Spiced Dark Fruitcake

This iconic fruitcake is made with molasses, dried fruit, and warm
spices like cinnamon and nutmeg, plus a kick of citrus.

Caribbean Black Fruitcake

This one’s made with burnt sugar and rum, giving it a rich, chocolaty flavor.

White “Groom’s” Fruitcake

Buttery and citrusy, this fruitcake is more akin to a candied-fruit-laden
pound cake, and is the perfect vehicle for converting fruitcake-haters.

Notes from the Test Kitchen


Bad fruitcakes are generally bad because they use poor-quality candied fruit or way too much booze. Buy good candied fruit from high-end grocers like Whole Foods or Dean & DeLuca. Or make your own.


Though all of our fruitcakes were tasty enough to eat freshly baked, their flavors became more balanced and nuanced as time went on. When testing, we stored batches in different ways and for different lengths of time. After enclosing the cakes in resealable plastic bags, resealable plastic containers, and cheesecloth, and even burying them under pounds of powdered sugar both in and out of the refrigerator, we learned that each of the three came out best with a different method and different amount of aging. If you’re concerned about how these cakes can last as long as they do, see our sidebar to the right addressing fruitcake fears.

Fruitcake Fears Addressed

By Roxanne Webber

Will I get sick if I age fruitcake for a month?
If the water activity (which is a measure of the free water available for organisms to grow) is below 0.85, “harmful microbes should not grow,” says Dr. Michael Doyle, regents professor of food microbiology at the University of Georgia and director of UGA’s Center for Food Safety. “Usually fruitcake is below this water activity,” he says. That means that there’s not enough moisture in the cake to allow harmful microorganisms to grow. Alcohol, especially on the surface of the cake, also helps deter microbial growth, he says.

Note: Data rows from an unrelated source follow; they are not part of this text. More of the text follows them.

Lemma cachePut_inv fp pt c L w key c' w' :
  cache_inv cfg c L → cachePut cfg fp pt c w = (key, c', w') →
  cache_inv cfg c' ((fp, pt, w_now w') :: L) ∧ ∃ t, (fp, key, t) ∈ (fp, pt, w_now w') :: L ∧ w_now w' ≤ t + cc_TTL cfg.
Proof using All.
  intros Hinv Hput. pose proof Hinv as [Hc Ho Hs]. unfold cachePut in Hput.
  destruct (ca_entries c !! fp) as [e|] eqn:He.
  - destruct (time_now w) as [now w1] eqn:Et. apply time_now_last in Et. destruct (Z.leb_spec now (ce_expiresAt e)).
    + injection Hput as <- <- <-. destruct Hc as [H1 H2 H3]. destruct (H1 fp e He) as (k & t & Hk & Hin & Hx). split.
      * apply promote_inv. split; [by apply core_log_app|done|done].
      * exists t. rewrite (list_lookup_total_correct _ _ _ Hk). split; [by right|lia].
    + apply (storeNew_inv _ _ _ L) in Hput as [? ->].
      * split; [done|]. exists (w_now w'). split; [by left|lia].
      * by apply core_drop.
      * intros fp' [e' [_ He']%lookup_drop_Some]. apply Ho. by eexists.
      * pose proof (size_drop c fp e). lia.
      * apply lookup_delete_eq.
  - apply (storeNew_inv _ _ _ L) in Hput as [? ->]; [|done..]. split; [done|]. exists (w_now w'). split; [by left|lia].
Qed.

These cakes have a lot of alcohol; should I be concerned about getting drunk?
If you have dietary or religious concerns surrounding the consumption of alcohol, you’re going to want to pass on these cakes. Though most of the alcohol used in the batters will dissipate during baking, there will be trace amounts left, says Barry Swanson, PhD, a professor in the Department of Food Science and Human Nutrition at Washington State University. And in the case of our dark and white fruitcakes, which are brushed with additional alcohol after baking, “pretty much anything you soak in afterwards is going to remain,” he says.